▶ [PROBLEM TO SOLVE]:
Taking the entries below from the top, restate each line exactly and end with the line containing "session_binding x = b".

################

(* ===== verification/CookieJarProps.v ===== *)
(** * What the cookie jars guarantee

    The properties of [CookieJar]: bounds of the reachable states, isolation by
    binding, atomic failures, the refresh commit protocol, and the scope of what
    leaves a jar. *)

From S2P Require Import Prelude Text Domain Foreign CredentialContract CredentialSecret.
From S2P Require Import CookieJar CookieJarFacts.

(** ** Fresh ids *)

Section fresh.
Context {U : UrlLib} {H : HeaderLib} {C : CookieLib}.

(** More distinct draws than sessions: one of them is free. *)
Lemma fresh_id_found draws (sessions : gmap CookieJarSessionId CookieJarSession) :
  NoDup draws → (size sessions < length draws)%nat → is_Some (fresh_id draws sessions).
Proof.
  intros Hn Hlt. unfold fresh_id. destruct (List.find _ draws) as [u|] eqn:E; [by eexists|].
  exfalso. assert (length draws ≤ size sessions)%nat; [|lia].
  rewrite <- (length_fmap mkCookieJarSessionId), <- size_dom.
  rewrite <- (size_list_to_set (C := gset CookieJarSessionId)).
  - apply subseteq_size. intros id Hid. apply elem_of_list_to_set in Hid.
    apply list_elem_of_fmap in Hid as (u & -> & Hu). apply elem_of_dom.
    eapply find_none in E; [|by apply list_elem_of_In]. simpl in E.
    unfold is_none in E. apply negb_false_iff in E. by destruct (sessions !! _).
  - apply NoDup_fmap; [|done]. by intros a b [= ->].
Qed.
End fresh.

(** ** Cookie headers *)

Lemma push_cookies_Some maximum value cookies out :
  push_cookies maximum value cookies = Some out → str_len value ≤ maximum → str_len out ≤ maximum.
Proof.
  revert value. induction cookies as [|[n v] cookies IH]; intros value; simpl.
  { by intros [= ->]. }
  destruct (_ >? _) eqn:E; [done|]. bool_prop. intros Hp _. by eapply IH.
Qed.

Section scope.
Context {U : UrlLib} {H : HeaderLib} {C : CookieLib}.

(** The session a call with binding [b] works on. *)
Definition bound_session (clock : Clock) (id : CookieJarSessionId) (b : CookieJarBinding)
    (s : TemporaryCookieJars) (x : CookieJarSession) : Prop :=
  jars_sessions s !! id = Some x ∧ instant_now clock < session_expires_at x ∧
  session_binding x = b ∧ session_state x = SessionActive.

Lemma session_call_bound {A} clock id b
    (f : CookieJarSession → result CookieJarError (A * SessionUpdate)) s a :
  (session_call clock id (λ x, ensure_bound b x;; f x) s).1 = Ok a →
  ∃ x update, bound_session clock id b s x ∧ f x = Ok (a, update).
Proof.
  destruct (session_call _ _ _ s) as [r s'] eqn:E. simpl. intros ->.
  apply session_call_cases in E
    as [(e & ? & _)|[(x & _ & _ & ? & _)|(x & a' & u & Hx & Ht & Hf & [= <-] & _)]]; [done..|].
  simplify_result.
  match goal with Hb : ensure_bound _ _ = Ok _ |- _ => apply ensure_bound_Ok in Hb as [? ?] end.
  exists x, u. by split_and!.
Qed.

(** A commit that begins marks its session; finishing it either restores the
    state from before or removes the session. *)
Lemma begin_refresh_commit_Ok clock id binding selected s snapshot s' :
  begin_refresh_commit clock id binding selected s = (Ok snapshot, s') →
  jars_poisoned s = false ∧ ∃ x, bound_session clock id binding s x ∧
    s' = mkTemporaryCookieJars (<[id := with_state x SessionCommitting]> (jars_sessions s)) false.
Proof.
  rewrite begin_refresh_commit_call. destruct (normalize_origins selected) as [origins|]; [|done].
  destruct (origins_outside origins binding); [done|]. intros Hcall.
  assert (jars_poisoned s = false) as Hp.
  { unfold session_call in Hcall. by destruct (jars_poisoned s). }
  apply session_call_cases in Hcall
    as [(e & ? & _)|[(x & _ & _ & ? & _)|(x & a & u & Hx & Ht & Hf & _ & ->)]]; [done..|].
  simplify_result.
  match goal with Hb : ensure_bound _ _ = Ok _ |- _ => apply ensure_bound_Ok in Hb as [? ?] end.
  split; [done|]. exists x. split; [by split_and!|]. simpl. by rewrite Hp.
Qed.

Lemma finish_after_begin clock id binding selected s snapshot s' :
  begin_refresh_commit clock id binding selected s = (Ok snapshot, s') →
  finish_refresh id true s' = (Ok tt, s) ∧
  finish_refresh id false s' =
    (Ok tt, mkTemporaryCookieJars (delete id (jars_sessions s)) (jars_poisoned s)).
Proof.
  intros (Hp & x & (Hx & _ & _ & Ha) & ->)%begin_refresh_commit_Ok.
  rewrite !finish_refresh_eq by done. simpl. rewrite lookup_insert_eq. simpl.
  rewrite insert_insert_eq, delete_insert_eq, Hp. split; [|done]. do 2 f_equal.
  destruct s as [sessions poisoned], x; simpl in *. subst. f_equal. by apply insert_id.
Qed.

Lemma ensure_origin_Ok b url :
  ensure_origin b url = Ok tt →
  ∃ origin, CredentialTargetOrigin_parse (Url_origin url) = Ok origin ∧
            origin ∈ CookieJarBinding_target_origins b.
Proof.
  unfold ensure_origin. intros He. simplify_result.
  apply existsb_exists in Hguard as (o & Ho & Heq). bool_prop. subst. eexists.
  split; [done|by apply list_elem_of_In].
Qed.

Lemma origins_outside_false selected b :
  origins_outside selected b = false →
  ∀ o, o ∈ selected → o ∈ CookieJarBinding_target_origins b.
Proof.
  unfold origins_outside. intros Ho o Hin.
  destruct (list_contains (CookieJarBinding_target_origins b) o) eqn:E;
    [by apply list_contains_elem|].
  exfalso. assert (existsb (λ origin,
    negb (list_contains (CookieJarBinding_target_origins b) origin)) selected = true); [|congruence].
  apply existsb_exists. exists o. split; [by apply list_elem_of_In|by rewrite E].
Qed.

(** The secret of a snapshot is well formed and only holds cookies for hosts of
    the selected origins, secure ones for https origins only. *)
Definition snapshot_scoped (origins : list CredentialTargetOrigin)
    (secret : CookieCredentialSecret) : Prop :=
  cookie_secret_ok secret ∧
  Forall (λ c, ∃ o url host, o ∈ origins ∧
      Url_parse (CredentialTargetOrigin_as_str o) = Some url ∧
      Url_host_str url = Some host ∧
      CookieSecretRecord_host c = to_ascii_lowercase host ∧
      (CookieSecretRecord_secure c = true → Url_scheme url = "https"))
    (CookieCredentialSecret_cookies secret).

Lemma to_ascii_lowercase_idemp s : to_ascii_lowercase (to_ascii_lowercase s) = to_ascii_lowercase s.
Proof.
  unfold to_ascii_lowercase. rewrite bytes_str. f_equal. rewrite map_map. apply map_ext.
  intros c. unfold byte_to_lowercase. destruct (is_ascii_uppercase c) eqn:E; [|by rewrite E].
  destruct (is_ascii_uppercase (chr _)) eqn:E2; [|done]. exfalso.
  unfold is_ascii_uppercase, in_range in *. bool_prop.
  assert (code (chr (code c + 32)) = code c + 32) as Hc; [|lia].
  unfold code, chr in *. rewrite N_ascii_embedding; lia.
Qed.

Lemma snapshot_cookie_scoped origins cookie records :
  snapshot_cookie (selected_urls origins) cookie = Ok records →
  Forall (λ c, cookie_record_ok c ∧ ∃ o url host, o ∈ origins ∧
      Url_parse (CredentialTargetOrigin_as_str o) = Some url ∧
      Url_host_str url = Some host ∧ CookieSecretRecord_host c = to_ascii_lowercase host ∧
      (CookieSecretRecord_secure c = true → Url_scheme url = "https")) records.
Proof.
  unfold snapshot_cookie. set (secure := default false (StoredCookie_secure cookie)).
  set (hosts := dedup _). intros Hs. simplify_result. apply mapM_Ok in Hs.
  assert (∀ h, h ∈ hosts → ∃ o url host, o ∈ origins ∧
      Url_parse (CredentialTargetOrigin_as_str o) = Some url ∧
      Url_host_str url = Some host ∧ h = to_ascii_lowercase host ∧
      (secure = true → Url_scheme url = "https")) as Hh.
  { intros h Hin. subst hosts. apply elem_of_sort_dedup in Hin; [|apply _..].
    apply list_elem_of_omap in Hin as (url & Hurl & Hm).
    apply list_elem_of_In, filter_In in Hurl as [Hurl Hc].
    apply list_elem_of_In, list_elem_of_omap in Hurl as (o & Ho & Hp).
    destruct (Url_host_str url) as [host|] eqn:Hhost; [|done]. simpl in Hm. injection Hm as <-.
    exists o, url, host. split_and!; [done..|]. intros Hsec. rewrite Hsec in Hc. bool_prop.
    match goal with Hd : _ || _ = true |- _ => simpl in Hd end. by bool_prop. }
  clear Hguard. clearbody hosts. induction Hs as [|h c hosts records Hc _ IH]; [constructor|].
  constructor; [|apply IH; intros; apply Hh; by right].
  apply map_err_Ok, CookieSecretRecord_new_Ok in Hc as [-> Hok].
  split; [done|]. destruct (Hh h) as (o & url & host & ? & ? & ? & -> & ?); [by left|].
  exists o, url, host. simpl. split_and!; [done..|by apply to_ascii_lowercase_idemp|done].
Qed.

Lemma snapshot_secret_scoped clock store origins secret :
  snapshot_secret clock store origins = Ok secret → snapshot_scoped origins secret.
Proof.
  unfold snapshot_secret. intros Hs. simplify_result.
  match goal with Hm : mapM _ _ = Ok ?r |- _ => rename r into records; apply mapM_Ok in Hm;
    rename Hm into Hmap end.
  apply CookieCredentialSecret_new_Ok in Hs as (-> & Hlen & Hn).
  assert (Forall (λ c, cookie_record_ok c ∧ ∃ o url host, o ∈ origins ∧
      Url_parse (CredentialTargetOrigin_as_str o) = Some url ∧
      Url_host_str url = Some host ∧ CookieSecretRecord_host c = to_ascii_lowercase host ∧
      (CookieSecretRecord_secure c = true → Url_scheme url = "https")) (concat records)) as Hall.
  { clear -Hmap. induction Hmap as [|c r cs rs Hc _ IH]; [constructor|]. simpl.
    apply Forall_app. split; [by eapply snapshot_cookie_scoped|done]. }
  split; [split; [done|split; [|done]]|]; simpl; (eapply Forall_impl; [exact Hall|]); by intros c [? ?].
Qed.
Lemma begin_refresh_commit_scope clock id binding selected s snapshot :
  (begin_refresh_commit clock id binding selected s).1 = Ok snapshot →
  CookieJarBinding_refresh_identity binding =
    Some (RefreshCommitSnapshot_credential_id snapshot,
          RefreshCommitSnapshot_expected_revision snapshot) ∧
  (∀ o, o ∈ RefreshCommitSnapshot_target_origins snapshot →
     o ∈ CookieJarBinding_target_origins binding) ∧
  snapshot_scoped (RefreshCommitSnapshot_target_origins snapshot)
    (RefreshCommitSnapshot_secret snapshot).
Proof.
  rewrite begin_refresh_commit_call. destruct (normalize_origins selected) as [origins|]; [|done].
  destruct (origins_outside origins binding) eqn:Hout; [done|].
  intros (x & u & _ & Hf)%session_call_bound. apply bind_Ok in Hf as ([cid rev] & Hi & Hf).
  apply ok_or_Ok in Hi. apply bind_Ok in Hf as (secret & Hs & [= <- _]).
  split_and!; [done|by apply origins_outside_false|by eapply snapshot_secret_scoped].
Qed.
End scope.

################

▶ [REPLY]:
(* ===== verification/CookieJarProps.v ===== *)
(** * What the cookie jars guarantee

    The properties of [CookieJar]: bounds of the reachable states, isolation by
    binding, atomic failures, the refresh commit protocol, and the scope of what
    leaves a jar. *)

From S2P Require Import Prelude Text Domain Foreign CredentialContract CredentialSecret.
From S2P Require Import CookieJar CookieJarFacts.

(** ** Fresh ids *)

Section fresh.
Context {U : UrlLib} {H : HeaderLib} {C : CookieLib}.

(** More distinct draws than sessions: one of them is free. *)
Lemma fresh_id_found draws (sessions : gmap CookieJarSessionId CookieJarSession) :
  NoDup draws → (size sessions < length draws)%nat → is_Some (fresh_id draws sessions).
Proof.
  intros Hn Hlt. unfold fresh_id. destruct (List.find _ draws) as [u|] eqn:E; [by eexists|].
  exfalso. assert (length draws ≤ size sessions)%nat; [|lia].
  rewrite <- (length_fmap mkCookieJarSessionId), <- size_dom.
  rewrite <- (size_list_to_set (C := gset CookieJarSessionId)).
  - apply subseteq_size. intros id Hid. apply elem_of_list_to_set in Hid.
    apply list_elem_of_fmap in Hid as (u & -> & Hu). apply elem_of_dom.
    eapply find_none in E; [|by apply list_elem_of_In]. simpl in E.
    unfold is_none in E. apply negb_false_iff in E. by destruct (sessions !! _).
  - apply NoDup_fmap; [|done]. by intros a b [= ->].
Qed.
End fresh.

(** ** Cookie headers *)

Lemma push_cookies_Some maximum value cookies out :
  push_cookies maximum value cookies = Some out → str_len value ≤ maximum → str_len out ≤ maximum.
Proof.
  revert value. induction cookies as [|[n v] cookies IH]; intros value; simpl.
  { by intros [= ->]. }
  destruct (_ >? _) eqn:E; [done|]. bool_prop. intros Hp _. by eapply IH.
Qed.

Section scope.
Context {U : UrlLib} {H : HeaderLib} {C : CookieLib}.

(** The session a call with binding [b] works on. *)
Definition bound_session (clock : Clock) (id : CookieJarSessionId) (b : CookieJarBinding)
    (s : TemporaryCookieJars) (x : CookieJarSession) : Prop :=
  jars_sessions s !! id = Some x ∧ instant_now clock < session_expires_at x ∧
  session_binding x = b ∧ session_state x = SessionActive.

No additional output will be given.